(Excerpted data Opens)

(** C6. Normalising a normalised name changes nothing:
    [createAppName (createAppName p) = createAppName p] for every [p], and
    likewise when the [hello-world] fallback is counted in. *)
Theorem createAppName_idempotent :
  (forall p : string, createAppName (createAppName p) = createAppName p) /\
  (forall p : string,
     let n := Str.or_else (createAppName p) "hello-world" in
     Str.or_else (createAppName n) "hello-world" = n).
Proof.
  assert (forall p, createAppName (createAppName p) = createAppName p) as Hidem.
  { intros p. destruct (createAppName_shape p) as (Hall & Hfirst & Hlast).
    apply createAppName_fixed; assumption. }
  split; [exact Hidem|].
  intros p. cbv zeta. unfold Str.or_else at 2 3.
  destruct (createAppName p) eqn:E; cbn [Str.is_empty].
  - reflexivity.
  - rewrite <- E, Hidem, E. reflexivity.
Qed.

(** ** The confirmation test *)

Lemma test_from_suffix r s :
  (forall pos, Regex.match_at r pos s <> None) ->
  forall a pos, Regex.test_from r pos (a ++ s) = true.
Proof.
  intros Hs. induction a as [|c a IH]; intros pos.
  - simpl. specialize (Hs pos).
    destruct s; simpl; destruct (Regex.match_at r pos _); congruence.
  - simpl. destruct (Regex.match_at r pos _); [reflexivity|apply IH].
Qed.

(** C2. The test accepts more than the four words: every line that begins
    with [y], holds [yes] or [ok] anywhere, or ends with [true] is taken as
    an affirmative answer, for instance [yellow], [not ok], [oh yes please]
    and [untrue]. *)
Theorem confirm_answer_partial_match :
  (forall rest, confirm_answer ("y" ++ rest) = true) /\
  (forall a b, confirm_answer (a ++ "yes" ++ b) = true) /\
  (forall a b, confirm_answer (a ++ "ok" ++ b) = true) /\
  (forall a, confirm_answer (a ++ "true") = true) /\
  confirm_answer "yellow" = true /\
  confirm_answer "not ok" = true /\
  confirm_answer "oh yes please" = true /\
  confirm_answer "untrue" = true /\
  confirm_answer "y" = true /\
  confirm_answer "YES" = true /\
  confirm_answer "Ok" = true /\
  confirm_answer "true" = true /\
  confirm_answer "n" = false /\
  confirm_answer "" = false.
Proof.
  split; [intros rest; reflexivity|].
  split; [intros a b; apply test_from_suffix;
          intros [|pos]; vm_compute; discriminate|].
  split; [intros a b; apply test_from_suffix;
          intros [|pos]; vm_compute; discriminate|].
  split; [intros a; apply test_from_suffix;
          intros [|pos]; vm_compute; discriminate|].
  repeat split; reflexivity.
Qed.

(** ** Resolving the destination *)

Lemma str_append_assoc (a b c : string) : ((a ++ b) ++ c = a ++ (b ++ c))%string.
Proof. induction a as [|x a IH]; simpl; [reflexivity|]. rewrite IH. reflexivity. Qed.

Lemma split_not_nil sep s : Str.split sep s <> [].
Proof.
  destruct s as [|c t]; simpl; [discriminate|].
  destruct (Ascii.eqb c sep); [discriminate|].
  destruct (Str.split sep t); discriminate.
Qed.

Lemma split_app sep a b :
  Str.split sep (a ++ String sep b) = (Str.split sep a ++ Str.split sep b)%list.
Proof.
  induction a as [|c a IH]; simpl.
  - rewrite Ascii.eqb_refl. reflexivity.
  - destruct (Ascii.eqb c sep); [rewrite IH; reflexivity|].
    rewrite IH. pose proof (split_not_nil sep a) as Hn.
    destruct (Str.split sep a); [congruence|reflexivity].
Qed.

Lemma plain_segment_no_slash s :
  plain_segment s = true ->
  Str.all (fun c => negb (Chars.is_slash c)) s = true.
Proof.
  unfold plain_segment. intros H.
  repeat (apply andb_true_iff in H as [H ?]). assumption.
Qed.

Lemma split_concat segs :
  segs <> [] -> forallb plain_segment segs = true ->
  Str.split "/" (String.concat "/" segs) = segs.
Proof.
  induction segs as [|p rest IH]; [congruence|].
  intros _ H. simpl in H. apply andb_true_iff in H as [Hp Hrest].
  destruct rest as [|q rest].
  - simpl. apply split_without_separator, plain_segment_no_slash, Hp.
  - change (String.concat "/" (p :: q :: rest))
      with (p ++ String "/" (String.concat "/" (q :: rest)))%string.
    rewrite split_app, IH by (congruence || exact Hrest).
    rewrite split_without_separator by apply plain_segment_no_slash, Hp.
    reflexivity.
Qed.

Lemma seg_step_plain allow stack s :
  plain_segment s = true -> Path.seg_step allow stack s = (stack ++ [s])%list.
Proof.
  unfold plain_segment, Path.seg_step. intros H.
  repeat (apply andb_true_iff in H as [H ?]).
  repeat match goal with
         | E : negb _ = true |- _ => apply negb_true_iff in E; rewrite E
         end.
  reflexivity.
Qed.

Lemma fold_seg_step_plain allow segs : forall stack,
  forallb plain_segment segs = true ->
  fold_left (Path.seg_step allow) segs stack = (stack ++ segs)%list.
Proof.
  induction segs as [|p rest IH]; intros stack H; simpl.
  - rewrite app_nil_r. reflexivity.
  - simpl in H. apply andb_true_iff in H as [Hp Hrest].
    rewrite seg_step_plain by exact Hp. rewrite IH by exact Hrest.
    rewrite <- app_assoc. reflexivity.
Qed.

Lemma resolve_relative cwd p :
  Str.is_empty p = false -> Path.isAbsolute p = false ->
  Str.is_empty cwd = false -> Path.isAbsolute cwd = true ->
  Path.resolve cwd p =
  ("/" ++ Path.normalizeString (cwd ++ "/" ++ p ++ "/") false)%string.
Proof.
  intros Hp Hrel Hcwd Habs. unfold Path.resolve.
  rewrite Hp, Hrel, Hcwd, Habs. reflexivity.
Qed.

Lemma normalize_absolute_dot segs :
  forallb plain_segment segs = true ->
  Path.normalizeString (absolute_of segs ++ "/" ++ "." ++ "/") false =
  String.concat "/" segs.
Proof.
  intros H. unfold Path.normalizeString, absolute_of. f_equal.
  change ("/" ++ String.concat "/" segs)%string
    with ("" ++ String "/" (String.concat "/" segs))%string.
  rewrite str_append_assoc.
  change (String "/" (String.concat "/" segs) ++ "/" ++ "." ++ "/")%string
    with (String "/" (String.concat "/" segs ++ String "/" "./")).
  rewrite split_app, split_app.
  change (Str.split "/" "./") with ["."; ""].
  change (Str.split "/" "") with [""].
  rewrite !fold_left_app. cbn [fold_left].
  change (Path.seg_step false [] "") with (@nil string).
  destruct segs as [|p rest].
  - reflexivity.
  - rewrite split_concat by (congruence || exact H).
    rewrite fold_seg_step_plain by exact H. reflexivity.
Qed.

Lemma resolve_dot segs :
  forallb plain_segment segs = true ->
  Path.resolve (absolute_of segs) "." = absolute_of segs.
Proof.
  intros H. rewrite resolve_relative by reflexivity.
  rewrite normalize_absolute_dot by exact H. reflexivity.
Qed.

Lemma split_segments_no_slash s :
  Forall (fun seg => Str.all (fun c => negb (Chars.is_slash c)) seg = true)
         (Str.split "/" s).
Proof.
  induction s as [|c t IH]; simpl.
  - repeat constructor.
  - destruct (Ascii.eqb c "/") eqn:Hc.
    + constructor; [reflexivity|exact IH].
    + destruct (Str.split "/" t) as [|h r].
      * repeat constructor. simpl. unfold Chars.is_slash. rewrite Hc. reflexivity.
      * inversion IH; subst. constructor; [|assumption].
        simpl. unfold Chars.is_slash at 1. rewrite Hc. assumption.
Qed.

Lemma basename_no_slash p :
  Str.all (fun c => negb (Chars.is_slash c)) (Path.basename p) = true.
Proof.
  unfold Path.basename.
  pose proof (split_segments_no_slash p) as H.
  induction H as [|seg l Hseg Hl IH]; simpl; [reflexivity|].
  destruct (Str.is_empty seg); simpl; [exact IH|].
  destruct (filter _ l); [exact Hseg|exact IH].
Qed.

Lemma createAppName_basename p :
  createAppName (Path.basename p) = createAppName p.
Proof.
  unfold createAppName.
  rewrite (basename_without_separator _ (basename_no_slash p)). reflexivity.
Qed.

Lemma plain_segment_not_empty s :
  plain_segment s = true -> Str.is_empty s = false.
Proof.
  unfold plain_segment. intros H.
  repeat (apply andb_true_iff in H as [H ?]).
  apply negb_true_iff. assumption.
Qed.

Lemma filter_plain segs :
  forallb plain_segment segs = true ->
  filter (fun a => negb (Str.is_empty a)) segs = segs.
Proof.
  induction segs as [|p rest IH]; simpl; [reflexivity|].
  intros H. apply andb_true_iff in H as [Hp Hrest].
  rewrite (plain_segment_not_empty p Hp). simpl. rewrite IH by exact Hrest.
  reflexivity.
Qed.

Lemma basename_absolute segs :
  forallb plain_segment segs = true ->
  Path.basename (absolute_of segs) = last segs EmptyString.
Proof.
  intros H. unfold Path.basename, absolute_of.
  change ("/" ++ String.concat "/" segs)%string
    with ("" ++ String "/" (String.concat "/" segs))%string.
  rewrite split_app. change (Str.split "/" "") with [""].
  cbn [app filter Str.is_empty negb].
  destruct segs as [|p rest]; [reflexivity|].
  rewrite split_concat by (congruence || exact H).
  rewrite filter_plain by exact H. reflexivity.
Qed.

Lemma or_else_cases a b :
  (a = EmptyString -> Str.or_else a b = b) /\
  (a <> EmptyString -> Str.or_else a b = a).
Proof.
  unfold Str.or_else. destruct a; simpl; split; congruence.
Qed.
(** * NHD-0216K3Z character LCD driver: protocol and text layout

    Shallow embedding of [NHD_0216K3Z.py].  Python integers are [Z], a
    Python [str] is the list of its Unicode code points, the class
    attribute [special_chars] is a finite map, and the driver object is a
    record holding the I2C address together with the log of every
    [write_byte] call made on the bus.  Methods run in a small state and
    exception monad over that record. *)

From Stdlib Require Import ZArith List Lia Bool.
From stdpp Require Import gmap list.

Open Scope Z_scope.

(** ** Python prelude *)

Module Py.

(** A string is its sequence of code points. *)
Abbreviation str := (list Z).

Definition len {A} (l : list A) : Z := Z.of_nat (length l).

(** [str.isspace] on a single character: the code points CPython treats
    as whitespace. *)
Definition isspace (c : Z) : bool :=
  ((0x09 <=? c) && (c <=? 0x0D))
  || ((0x1C <=? c) && (c <=? 0x20))
  || (c =? 0x85) || (c =? 0xA0) || (c =? 0x1680)
  || ((0x2000 <=? c) && (c <=? 0x200A))
  || (c =? 0x2028) || (c =? 0x2029) || (c =? 0x202F)
  || (c =? 0x205F) || (c =? 0x3000).

(** [str.split()] without arguments.  [cur] holds the characters of the
    word being scanned, most recent first. *)
Fixpoint split_from (cur : str) (s : str) : list str :=
  match s with
  | [] => match cur with [] => [] | _ :: _ => [rev cur] end
  | c :: s' =>
      if isspace c then
        match cur with
        | [] => split_from [] s'
        | _ :: _ => rev cur :: split_from [] s'
        end
      else split_from (c :: cur) s'
  end.

Definition split (s : str) : list str := split_from [] s.

(** [" " * n] *)
Definition spaces (n : nat) : str := replicate n 0x20.

(** [range(n)] for an integer [n]: empty when [n <= 0]. *)
Definition range (n : Z) : list nat := seq 0 (Z.to_nat n).

End Py.

(** ** Exceptions, driver state and the method monad *)

Inductive exn : Type :=
| UnsupportedCharacter (char : Z)   (* ValueError: _get_char_code *)
| CodeOutOfByteRange                (* ValueError: write_char_from_code *)
| CursorOffScreen                   (* ValueError: set_cursor_pos *)
| ContrastOutOfRange                (* ValueError: set_contrast *)
| BrightnessOutOfRange              (* ValueError: set_backlight_brightness *)
| SlotOutOfRange                    (* ValueError: load_custom_character *)
| BadBitmap                         (* ValueError: load_custom_character *)
| IndexError.                       (* msg[i] out of range *)

Inductive outcome (A : Type) : Type :=
| Return (a : A)
| Raise (e : exn).
Arguments Return {A} a.
Arguments Raise {A} e.

(** The object: [i2c_addr] and the bus, observed as the list of
    [(address, value)] pairs passed to [write_byte], oldest first. *)
Record lcd : Type := Lcd { i2c_addr : Z; bus : list (Z * Z) }.

Definition M (A : Type) : Type := lcd -> outcome A * lcd.

Definition ret {A} (a : A) : M A := fun s => (Return a, s).

Definition raise {A} (e : exn) : M A := fun s => (Raise e, s).

Definition bind {A B} (m : M A) (k : A -> M B) : M B :=
  fun s =>
    match m s with
    | (Return a, s') => k a s'
    | (Raise e, s') => (Raise e, s')
    end.

Definition lift {A} (o : outcome A) : M A := fun s => (o, s).

Notation "x <- m ;; k" := (bind m (fun x => k))
  (at level 100, m at next level, right associativity).
Notation "m ;; k" := (bind m (fun _ => k))
  (at level 100, right associativity).

Definition when (b : bool) (m : M unit) : M unit := if b then m else ret tt.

(Excerpted data Closes)

-- Exercise directions --
Whenever a line of the data above includes the word "then", copy that line.

-- Task output --
      if isspace c then
Definition when (b : bool) (m : M unit) : M unit := if b then m else ret tt.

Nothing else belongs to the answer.